### Task brief
If a line of the data below holds the word "specialize", list it.

### Entries supplied
Lemma step_ok s e r : stepped s e r → inv s → ∃ s', r = Running s' ∧ inv s' ∧ trace_effect s [e] s'.
Proof.
  intros Hstep Hs. pose proof (pit_ticks _ (sv_pit _ _ _ _ Hs)) as Hticks.
  destruct (thread_move_ok s Hs) as (t & out & Hmove & Ht & (D1 & D2 & D3) & W & R & Ok & Hd).
  assert (Hthread : trace_effect s [EvThread] t).
  { destruct (run_actions_ports out _ _ Ok (sv_vga _ _ _ _ Hs) R) as (log & Hlog & Hcur).
    split; rewrite ?count_one; simpl; [|done| | | |lia].
    - exists out, out. split; [done|]. split; [apply interleaving_left|]. intros v0 h H. by eapply shows_app.
    - by rewrite D1, Z.add_0_r, u32_small.
    - rewrite (acknowledged_cursor 0x20 (sy_vga s) (sy_vga t) log) by auto. lia.
    - rewrite (acknowledged_cursor 0xA0 (sy_vga s) (sy_vga t) log) by auto. lia. }
  destruct Hstep as [s' Hrun|Hno|line code esp stack s' Hi Hl Hc Hst Hrun|line code esp stack Hi Hl Hc Hst Hno].
  - unfold move in Hmove. rewrite Hrun in Hmove. injection Hmove as ->. by exists t.
  - by destruct (Hno t).
  - destruct (irq_move_ok text_mem slack timer_handler keyboard_handler kernel_task_address Hslack Htimer
      Hkeyboard Hdistinct line code esp stack s Hs Hl Hc Hst) as (t2 & Hrun2 & Ht2 & T & M & I & K & P & S & A1 & A2 & _).
    rewrite Hrun in Hrun2. injection Hrun2 as <-. exists s'. split; [done|]. split; [done|].
    destruct (effect_nil s Hs) as [_ _ _ _ _ Hd0].
    split; rewrite ?count_one; simpl; [|exact K|exact P|exact A1|exact A2|].
    + exists [], (irq_output (EvIrq line code) (sy_keyboard s)). rewrite T, app_nil_r.
      split; [constructor|]. split; [apply interleaving_right|exact S].
    + unfold distance. rewrite T, M. unfold distance in Hd0. unfold count in Hd0. simpl in Hd0. lia.
  - destruct (irq_move_ok text_mem slack timer_handler keyboard_handler kernel_task_address Hslack Htimer
      Hkeyboard Hdistinct line code esp stack s Hs Hl Hc Hst) as (t2 & Hrun2 & _). by destruct (Hno t2).
Qed.

Lemma steps_ok s tr r : ran s tr r → inv s → ∃ s', r = Running s' ∧ inv s' ∧ trace_effect s tr s'.
Proof.
  induction 1 as [s|s e s1 tr r Hstep Hrun IH|s e Hstep]; intros Hs.
  - exists s. split; [done|]. split; [done|by apply effect_nil].
  - destruct (step_ok _ _ _ Hstep Hs) as (s2 & [= <-] & Hs1 & H1).
    destruct (IH Hs1) as (s' & -> & Hs' & H2). exists s'. split; [done|]. split; [done|].
    by eapply effect_cons.
  - by destruct (step_ok _ _ _ Hstep Hs) as (s2 & [=] & _).
Qed.

(** The thread can always move, and takes every request until it has halted. *)
Lemma step_progress s :
  inv s →
  (∃ s', stepped s EvThread (Running s')) ∧
  (sy_thread s ≠ Halted → ∀ line code, 0 ≤ line < 16 → 0 ≤ code < 256 →
     ∃ s', stepped s (EvIrq line code) (Running s')).
Proof.
  intros Hs. split.
  - destruct (thread_move_ok s Hs) as (t & out & Hmove & _). exists t. by constructor.
  - intros Hrunning line code Hl Hc.
    destruct (irq_move_ok text_mem slack timer_handler keyboard_handler kernel_task_address Hslack Htimer
      Hkeyboard Hdistinct line code 0 [0] s Hs Hl Hc ltac:(done)) as (t & Hrun & _).
    exists t. eapply step_irq; [|done|done| |exact Hrun]; [|done].
    rewrite (sv_interrupts _ _ _ _ Hs). by destruct (sy_thread s).
Qed.

(** What the thread has written, by where it is. *)
Lemma writes_from_banner l out t :
  writes file (Printing l) out t →
  match t with
  | Printing l' => out ++ l' = l
  | Allocating => out = l
  | Dying l' => ∃ r, out ++ l' = l ++ panic_script file r
  | Halted => ∃ r, out = l ++ panic_script file r
  end.
Proof.
  assert (Hd : ∀ q out t, writes file q out t → ∀ l, q = Dying l →
    match t with Dying l' => out ++ l' = l | Halted => out = l | _ => False end).
  { induction 1 as [t0| | | |a todo out0 t0 Hw IH|out0 t0 Hw IH]; intros k Hk; try discriminate Hk.
    - by subst t0.
    - injection Hk as <-. specialize (IH todo eq_refl). destruct t0; simpl; try done; by f_equal.
    - injection Hk as <-. inversion Hw; subst. done. }
  intros H. remember (Printing l) as q eqn:Hq. revert l Hq.
  induction H as [t0|a todo out0 t0 Hw IH|out0 t0 Hw IH|r out0 t0 Hw IH|a todo out0 t0 Hw IH|out0 t0 Hw IH];
    intros l Hq; try discriminate Hq.
  - by subst t0.
  - injection Hq as <-. specialize (IH todo eq_refl).
    destruct t0; simpl; [by f_equal|by f_equal| |]; destruct IH as [r IH]; exists r; by rewrite IH.
  - injection Hq as <-. clear IH. inversion Hw as [|? ? ? ? ?|? ? ?|r ? ? Hp| |]; subst; [done|].
    specialize (Hd _ _ _ Hp _ eq_refl). destruct t0; try done; by exists r.
Qed.

(** ** The start *)

(** [kernel_main] after [kernel_early]. *)
Definition kernel_start (st : heap_state paging_state) (d : devices) : system :=
  System (Printing (opening (hs_sys st))) st (d_vga d) (d_pit d) (d_keyboard d) (d_irq_routines d)
    (d_interrupts d).

Context (isr_stub irq_stub : Z → Z) (gdt_address idt_address page_fault_handler : Z).
Context (Hisr : ∀ n, is_u32 (isr_stub n)) (Hirq : ∀ n, is_u32 (irq_stub n)).

(** The state of a good machine after [sti] in [kernel_early]. *)
Definition booted (st : heap_state paging_state) (d : devices) : Prop :=
  ∃ mem mboot m memory ki, boot_ok mem mboot m ∧
    kernel_early_sti text_mem slack isr_stub irq_stub gdt_address idt_address page_fault_handler timer_handler
      keyboard_handler kernel_task_address MULTIBOOT_BOOTLOADER_MAGIC mem mboot m (devices_initial memory)
      = Ret (st, ki, d).

Lemma boot_exists mem mboot m : boot_ok mem mboot m → ∃ st d, booted st d.
Proof.
  intros Hboot.
  destruct (kernel_early_sti_run text_mem slack Hslack isr_stub irq_stub gdt_address idt_address Hisr Hirq
    page_fault_handler timer_handler keyboard_handler kernel_task_address mem mboot m ∅ Hboot)
    as (st & ki & d & _ & Hrun & _). exists st, d, mem, mboot, m, ∅, ki. by split.
Qed.

Lemma booted_inv st d :
  booted st d → inv (kernel_start st d) ∧
    ∃ v0 heap, vga_inv v0 ∧ blank v0 ∧ shows v0 (startup_actions heap) (d_vga d).
Proof.
  intros (mem & mboot & m & memory & ki & Hboot & Hrun).
  destruct (kernel_early_sti_run text_mem slack Hslack isr_stub irq_stub gdt_address idt_address Hisr Hirq
    page_fault_handler timer_handler keyboard_handler kernel_task_address mem mboot m memory Hboot)
    as (st' & ki' & d' & v0 & Hrun' & Hmem & [R1 R2 R3 R4 R5 R6 R7 R8 R9] & _ & Hv0 & Hblank & Hs).
  rewrite Hrun in Hrun'. injection Hrun' as <- <- <-.
  split; [|exists v0; eexists; split; [exact Hv0|]; split; [exact Hblank|exact Hs]].
  destruct (kernel_early_memory_run mem mboot m Hboot) as (st' & ki' & Hmem' & Hheap & _ & Hclient & _).
  rewrite Hmem in Hmem'. injection Hmem' as <- <-.
  split; unfold kernel_start; cbn [sy_memory sy_vga sy_pit sy_keyboard sy_irq_routines sy_interrupts sy_thread].
  - split; [apply Hheap|apply Hheap|]. intros p Hp _. apply Hclient.
    unfold client_page. change (KVIRT_RESERVED / PAGE_SIZE) with 380. change reserved_pages with 380 in Hp.
    change n_kernel_pages with 262143 in Hp. lia.
  - exact R1.
  - rewrite R8. clear. split; [reflexivity|cbn; lia|split; [discriminate|reflexivity]].
  - by rewrite R8.
  - by rewrite R9.
  - exact R7.
  - exact R2.
  - apply opening_ok.
Qed.

(** * Theorems *)

(** C18: the kernel never crashes.  From a boot that provides what the kernel
    needs, whatever interrupt requests arrive between the steps of the thread, from
    [sti] on, and whatever bytes the keyboard sends, every move of the
    thread and every handler returns: there is no fault, no failed assertion
    and no endless loop.  The memory system, the screen, the timer and the
    keyboard keep their invariants; the thread can always move, and until it
    has halted every request is taken. *)
Theorem kernel_never_crashes :
  (∀ mem mboot m, boot_ok mem mboot m → ∃ st d, booted st d) ∧
  ∀ st d tr r, booted st d → ran (kernel_start st d) tr r →
    ∃ s, r = Running s ∧ inv s ∧
      (∃ s', stepped s EvThread (Running s')) ∧
      (sy_thread s ≠ Halted → ∀ line code, 0 ≤ line < 16 → 0 ≤ code < 256 →
         ∃ s', stepped s (EvIrq line code) (Running s')).
Proof.
  split; [exact boot_exists|]. intros st d tr r Hboot Hrun.
  destruct (steps_ok _ _ _ Hrun (proj1 (booted_inv st d Hboot))) as (s & -> & Hs & _).
  exists s. split; [done|]. split; [done|]. by apply step_progress.
Qed.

### Result of the exercise
    - injection Hk as <-. specialize (IH todo eq_refl). destruct t0; simpl; try done; by f_equal.
  - injection Hq as <-. specialize (IH todo eq_refl).
    specialize (Hd _ _ _ Hp _ eq_refl). destruct t0; try done; by exists r.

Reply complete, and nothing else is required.